Rzecz jednak w tym, że trzeci lockdown przesądził, iż zamykanie centrów handlowych przez państwo ze względów sanitarnych nie okazało się (jak myśleliśmy wiosną 2020) zdarzeniem nadzwyczajnym i jednorazowym. I wolno przypuszczać, że może się powtarzać w przyszłości. Możliwe bowiem, że covid-19 dopiero otworzył, a nie zamknął, epokę wielkich epidemii. Tymczasem model handlu, jaki przyjęliśmy w wolnej Polsce, w znacznym stopniu opiera się właśnie na wielkich centrach, które stały się symbolem nowoczesności. Jednak ich kolosalne społeczne powodzenie stało się dziś ich największym ryzykiem. Jako naród tak bardzo pokochaliśmy centra handlowe, że (obok stadionów piłkarskich) stały się one miejscami najbardziej masowych zgromadzeń ludzi, odwiedzających je bynajmniej nie tylko w celach zakupowych. W czasach zarazy stadiony i galerie stały się więc pierwszymi celami restrykcji sanitarnych. I dziś można się zastanawiać, czy nie lepiej byśmy zrobili, gdybyśmy zwłaszcza w polskich miastach restytuowali tradycję ulic handlowych, przy których rozlokowane są „lepsze” sklepy. Takich jak stara warszawska Chmielna czy krakowska Floriańska. Po trzecim lockdownie nie ma wątpliwości, że wielu handlowców wynajmujących sklepy w galeriach musi dziś myśleć o przeniesieniu się „na miasto”. A wkrótce zapewne będą tacy, którzy takie zamiary przyobleką w czyn.

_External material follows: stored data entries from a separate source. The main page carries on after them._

(* ===== verification/PublishedIndex.v ===== *)
(** * What the published index holds (src/relation_index.go)

    The counters of the index against the field targets they count, and the
    graph the index describes: who owns whom according to the fields. *)
From S2P Require Import Prelude GoReflect RelationSchema SchemaRows RelationModel RelationGraph CommittedGraph.

(** ** Specification *)

(** The count of a field, 0 when it is not listed. *)
Definition counts_of (c : incomingCounts) : gmap relationHolderField Z :=
  list_to_map ((fun e => (ic_field e, ic_count e)) <$> entries c).
Definition count_at (c : incomingCounts) (f : relationHolderField) : Z := default 0%Z (counts_of c !! f).

(** Entries have distinct fields and positive counts, and the lookup map, when
    there is one, gives their positions. *)
Record counts_wf (c : incomingCounts) : Prop := {
  wf_fields : NoDup (ic_field <$> entries c);
  wf_positive : Forall (fun e => (0 < ic_count e)%Z) (entries c);
  wf_lookup : forall m, lookup_ c = Some m -> forall f p, m !! f = Some p <-> ic_field <$> entries c !! p = Some f;
}.

Definition refs_to (tgt : nodeKey) (ts : list nodeKey) : nat := length (filter (.= tgt) ts).

(** The counters count the references of [ft]. *)
Definition counts_match (inc : gmap nodeKey incomingCounts) (ft : relationHolderField -> list nodeKey) : Prop :=
  forall tgt, counts_wf (default no_counts (inc !! tgt)) /\
    forall f, count_at (default no_counts (inc !! tgt)) f = Z.of_nat (refs_to tgt (ft f)).

Definition targets_of (x : committedRelationIndex) (f : relationHolderField) : list nodeKey :=
  match x_fields x !! f with Some fl => if_targets fl | None => [] end.

Section graph.
Context (types : typeEnv).

(** The relation a field position of a holder stands for. *)
Definition spec_at (f : relationHolderField) : option relationSpec :=
  match relationSpecs types (key_typ (hf_holder f)) with
  | Ok specs => snd <$> list_find (fun r => fieldIndex r = hf_field f) specs
  | _ => None
  end.

Implicit Types (ft : relationHolderField -> list nodeKey).

(** The own references to an entity, the owner its own ownedby field names,
    and the owner the two give it. *)
Definition own_edge ft (f : relationHolderField) (c : nodeKey) : Prop := kind <$> spec_at f = Some ownRelation /\ c ∈ ft f.
Definition back_target ft (c : nodeKey) (r : relationSpec) : option nodeKey :=
  if bool_decide (kind r = ownedByRelation)
  then match ft {| hf_holder := c; hf_field := fieldIndex r |} with [o] => Some o | _ => None end else None.
Definition back_of ft (c : nodeKey) : option nodeKey :=
  match relationSpecs types (key_typ c) with Ok specs => head (omap (back_target ft c) specs) | _ => None end.
Definition field_owner ft (c o : nodeKey) : Prop :=
  (exists f, own_edge ft f c /\ hf_holder f = o) \/ (forall f, ~ own_edge ft f c) /\ back_of ft c = Some o.

(** What a published index, with the children lists [out] beside it,
    describes: counters that count the fields, ownership that is what the
    fields say and obeys the rules, and children lists that invert it. *)
Record graph_ok (x : committedRelationIndex) (out : gmap nodeKey (list nodeKey)) : Prop := {
  gk_counts : counts_match (x_incoming x) (targets_of x);
  gk_specs : forall f fl, x_fields x !! f = Some fl ->
    (forall r, if_spec fl = Some r -> spec_at f = Some r) /\ (if_targets fl <> [] -> is_Some (if_spec fl));
  gk_nodes : forall f fl, x_fields x !! f = Some fl -> hf_holder f ∈ dom (x_nodes x) /\ forall c, c ∈ if_targets fl -> c ∈ dom (x_nodes x);
  gk_targets : forall k t, x_targets x !! k = Some t -> it_key t ∈ dom (x_nodes x);
  gk_sole : forall c f f', own_edge (targets_of x) f c -> own_edge (targets_of x) f' c -> f = f' /\ refs_to c (targets_of x f) = 1;
  gk_agree : forall c f o, own_edge (targets_of x) f c -> back_of (targets_of x) c = Some o -> hf_holder f = o;
  gk_owners : forall c o, x_owners x !! c = Some o <-> field_owner (targets_of x) c o;
  gk_acyclic : forall c, ~ tc (owner_edge (x_owners x)) c c;
  gk_children : forall c o, c ∈ default [] (out !! o) <-> x_owners x !! c = Some o;
  gk_nodup : forall o, NoDup (default [] (out !! o));
  gk_known : forall k, k ∈ dom (x_nodes x) -> exists specs, relationSpecs types (key_typ k) = Ok specs;
}.
End graph.

(** * Lemmas *)

(** ** Maps from a key to its position in a list *)

Section positions.
Context {A K} `{Countable K} (key : A -> K).

Lemma snoc_positions (vs : list A) (v : A) (m : gmap K nat) :
  NoDup (key <$> vs ++ [v]) -> (forall k p, m !! k = Some p <-> key <$> vs !! p = Some k) ->
  forall k p, <[key v := length (vs ++ [v]) - 1]> m !! k = Some p <-> key <$> (vs ++ [v]) !! p = Some k.
Proof.
  intros Hnd Hm k p. rewrite fmap_app in Hnd. apply NoDup_app in Hnd as (_ & Hd & _). rewrite length_app. cbn.
  replace (length vs + 1 - 1) with (length vs) by lia. destruct (decide (k = key v)) as [->|Hne].
  - rewrite lookup_insert_eq. split; [intros [= <-]; by rewrite list_lookup_middle|].
    intros Hp. destruct (decide (p = length vs)) as [->|Hne]; [done|]. exfalso.
    assert (p < length (vs ++ [v])) as Hlt by (apply lookup_lt_is_Some; by destruct ((vs ++ [v]) !! p)). rewrite length_app in Hlt. cbn in Hlt.
    rewrite lookup_app_l in Hp by lia. apply fmap_Some in Hp as (w & Hw & Ek). apply (Hd (key v)); [|left].
    rewrite Ek. eapply list_elem_of_fmap_2, list_elem_of_lookup_2, Hw.
  - rewrite lookup_insert_ne, Hm by done. split; intros Hp.
    + apply fmap_Some in Hp as (w & Hw & ->). by rewrite (lookup_app_l_Some _ _ _ _ Hw).
    + apply fmap_Some in Hp as (w & Hw & ->). apply lookup_app_Some in Hw as [Hw|[_ Hw]]; [by rewrite Hw|].
      destruct (p - length vs) as [|j]; [by injection Hw as <-|by destruct j].
Qed.

Lemma all_positions (vs : list A) k p : NoDup (key <$> vs) ->
  foldl (fun (m : gmap K nat) q => <[key q.2 := q.1]> m) ∅ (zip (seq 0 (length vs)) vs) !! k = Some p <-> key <$> vs !! p = Some k.
Proof.
  revert k p. induction vs as [|v vs IH] using rev_ind; intros k p Hnd.
  - cbn. rewrite lookup_empty, lookup_nil. done.
  - rewrite length_app, seq_app, zip_with_app by (by rewrite length_seq). rewrite foldl_app. cbn [foldl length seq zip zip_with fst snd Nat.add].
    pose proof (snoc_positions vs v _ Hnd (fun k p => IH k p ltac:(rewrite fmap_app in Hnd; by apply NoDup_app in Hnd as (? & _ & _))) k p) as Hs.
    rewrite length_app in Hs. cbn in Hs. replace (length vs + 1 - 1) with (length vs) in Hs by lia. exact Hs.
Qed.
End positions.

(** ** The counters *)

Lemma counts_of_Some c f n : counts_wf c -> counts_of c !! f = Some n <-> {| ic_field := f; ic_count := n |} ∈ entries c.
Proof.
  intros Hc. unfold counts_of. rewrite <- elem_of_list_to_map.
  - rewrite list_elem_of_fmap. split; [intros ([g k] & [= -> ->] & H); done|intros H; by exists {| ic_field := f; ic_count := n |}].
  - rewrite <- list_fmap_compose. exact (wf_fields _ Hc).
Qed.

Lemma counts_of_positive c f n : counts_wf c -> counts_of c !! f = Some n -> (0 < n)%Z.
Proof. intros Hc H%counts_of_Some; [|done]. pose proof (wf_positive _ Hc) as Hp. rewrite Forall_forall in Hp. exact (Hp _ H). Qed.

Lemma position_None c f : counts_wf c -> position c f = None <-> f ∉ ic_field <$> entries c.
Proof.
  intros Hc. unfold position. destruct (lookup_ c) as [m|] eqn:Em.
  - split.
    + intros Hn [p Hp]%list_elem_of_lookup. rewrite list_lookup_fmap in Hp. apply (wf_lookup _ Hc m Em) in Hp. congruence.
    + intros Hn. destruct (m !! f) as [p|] eqn:E; [|done]. apply (wf_lookup _ Hc m Em) in E. exfalso. apply Hn.
      apply list_elem_of_lookup. exists p. by rewrite list_lookup_fmap.
  - rewrite fmap_None, list_find_None, Forall_forall, list_elem_of_fmap. naive_solver.
Qed.

Lemma position_Some c f p : counts_wf c -> position c f = Some p -> ic_field <$> entries c !! p = Some f.
Proof.
  intros Hc. unfold position. destruct (lookup_ c) as [m|] eqn:Em.
  - by apply (wf_lookup _ Hc m Em).
  - rewrite fmap_Some. intros ([i e] & Hf & ->). apply list_find_Some in Hf as (H1 & H2 & _). cbn. by rewrite H1, <- H2.
Qed.

Lemma index_entries_lookup es f p : NoDup (ic_field <$> es) -> index_entries es !! f = Some p <-> ic_field <$> es !! p = Some f.
Proof. apply all_positions. Qed.
(* ===== verification/RelationDelta.v ===== *)
(** * Incremental commits of the relation graph (src/relation_index.go)

    A commit that only rewrites or creates entities does not rebuild the graph.
    [buildRelationIndexDeltaWithCreates] scans the fields of the touched
    entities against the published index and validates the ownership changes;
    [publishAndRewire] replaces those fields, their counts and the owners in
    place, and writes the pointers. [Ok None] is Go's [nil, nil]: the commit
    falls back to the full model. *)
From S2P Require Import Prelude GoReflect RelationSchema SchemaRows RelationModel RelationGraph CommittedGraph PublishedIndex Transaction.

(** ** Data *)

(** [None] is an absent owner ([hadBefore], [hasAfter]). *)
Record relationOwnerChange := { before : option nodeKey; after : option nodeKey }.
Record relationOwnerDelta := { od_child : nodeKey; change : relationOwnerChange }.
Record relationIndexOverride := { o_key : nodeKey; o_value : loc; o_specs : list relationSpec }.
Record relationIndexDelta := {
  d_index : committedRelationIndex;
  d_created : gmap nodeKey loc;
  d_targets : gmap relationTargetKey indexedRelationTarget;
  overrides : list relationIndexOverride;
  d_fields : relationFieldDeltas;
  ownerChanges : list relationOwnerDelta;
  ownerPositions : option (gmap nodeKey nat);
  inverseTargets : gset nodeKey;
}.

(** The entries of a [nodeKeySet], by the positions the loops visit. *)
Definition ks_count (ks : nodeKeySet) : nat := length (inline ks) + length (overflow ks).
Definition ks_keys (ks : nodeKeySet) : list nodeKey := omap (ks_at ks) (seq 0 (ks_count ks)).
Definition no_keys : nodeKeySet := {| inline := []; overflow := []; index_ := None |}.

Definition no_fields : relationFieldDeltas := {| values := []; fd_positions := None |}.
(** Appending to the targets of the entry [find] returns. *)
Definition fd_extend (fs : relationFieldDeltas) (key : relationHolderField) (ts : list nodeKey) : relationFieldDeltas :=
  let at_ := match fd_positions fs with
    | Some m => m !! key
    | None => fst <$> list_find (fun e => fd_key e = key) (values fs)
    end in
  match at_ with
  | None => fs
  | Some i => {| values := alter (fun e => {| fd_key := fd_key e;
      fd_field := {| if_spec := if_spec (fd_field e); if_targets := if_targets (fd_field e) ++ ts |} |}) i (values fs);
      fd_positions := fd_positions fs |}
  end.

(** A loop that may leave the function with [nil, nil]. *)
Fixpoint fold_until {S A} (f : S -> A -> outcome (option S)) (s : S) (l : list A) : outcome (option S) :=
  match l with
  | [] => Ok (Some s)
  | a :: l => r ← f s a; match r with None => Ok None | Some s => fold_until f s l end
  end.

Section delta.
Context (types : typeEnv) (GetId : goval -> Z) `{!MapOrder nodeKey} `{!MapOrder string}.
Implicit Types (heap : gmap loc goval) (x : committedRelationIndex).

(** ** Scanning the touched entities *)

Definition field_type (t : string) (i : nat) : option gotype := d ← types !! t; ftype <$> fields d !! i.

(** [FieldByName] panics through [relationFieldEqual] on a field the type does
    not have. *)
Definition named_field_changed heap (t name : string) (l l' : loc) : outcome bool :=
  match types !! t ≫= fun d => FieldByName d name with
  | None => Panic
  | Some (i, f) =>
      match node_field heap l i, node_field heap l' i with
      | Some a, Some b => Ok (negb (relationFieldEqual types heap (ftype f) a b))
      | _, _ => Panic
      end
  end.
Definition numbered_field_changed heap (t : string) (l l' : loc) (i : nat) : outcome bool :=
  match field_type t i, node_field heap l i, node_field heap l' i with
  | Some ft, Some a, Some b => Ok (negb (relationFieldEqual types heap ft a b))
  | _, _, _ => Panic
  end.
Fixpoint any_changed {A} (f : A -> outcome bool) (l : list A) : outcome bool :=
  match l with
  | [] => Ok false
  | a :: l => r ← f a; if (r : bool) then Ok true else any_changed f l
  end.

Definition relationIndexKeyChanged heap x (key : nodeKey) (after_ : loc) : outcome bool :=
  match x_nodes x !! key with
  | None => Panic
  | Some before_ =>
      changed ← any_changed (fun name => named_field_changed heap (key_typ key) name before_ after_)
        (set_range (default ∅ (x_targetFields x !! key_typ key)));
      if (changed : bool) then Ok true else
      any_changed (numbered_field_changed heap (key_typ key) before_ after_) (elements (default ∅ (backFields x !! key_typ key)))
  end.

Definition resource_node (r : touchedResource) : nodeKey := {| key_typ := dbName r; key_id := t_id r |}.

(** The loop over the resources. *)
Definition override_resource heap (opened : gset string) x (os : list relationIndexOverride) (r : touchedResource) :
    outcome (option (list relationIndexOverride)) :=
  when negb (bool_decide (dbName r ∈ opened)) => Ok None ;;
  when negb (bool_decide (is_Some (x_nodes x !! resource_node r))) => Ok None ;;
  changed ← relationIndexKeyChanged heap x (resource_node r) (t_work r);
  if (changed : bool) then Ok None else
  specs ← relationSpecs types (dbName r);
  Ok (Some (os ++ [{| o_key := resource_node r; o_value := t_work r; o_specs := specs |}])).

Kryzys ma zawsze to do siebie, że uderzając w jednych, innym daje niepowtarzalną szansę na rozwój. Niepełne jeszcze dane wskazują, że rynek paczkowo-kurierski mógł urosnąć w Polsce w ciągu mijającego roku nawet o połowę (wcześniej rósł w tempie ok. 20% rocznie). Zaś część sklepów internetowych nie była przygotowana na taki wzrost zamówień, z jakim e-handel zetknął się w szczycie bożonarodzeniowym. Stąd opóźnienia, biorące się z przewlekłości kompletowania zamówień. Trzeba mieć świadomość tego, iż kurierzy i pocztowcy – to dziś nowa postać subiektów i ekspedientek (jak mawiano dawniej), czyli gwałtownie rosnąca grupa pracowników obsługujących klientów na elektronicznych zakupach. Galeryjny model handlu staje właśnie pod znakiem zapytania, przez co handlowcy z wielkich centrów skazani są na myślenie o jakimś przeformułowaniu swojego biznesu. W tym samym czasie ci spośród handlowców, którzy już wcześniej zdecydowali się rozwinąć sprzedaż internetową, dziś muszą uporać się z kłopotami tak szybkiego wzrostu, jakiego nie można było przewidzieć choćby jeszcze rok temu. Wszystko to potwierdza starą prawdę, że w biznesie nigdy nie da się spocząć na laurach, lecz trzeba w każdej chwili liczyć się z naglącą koniecznością dostosowania się do zjawisk nowych i nieprzewidywalnych.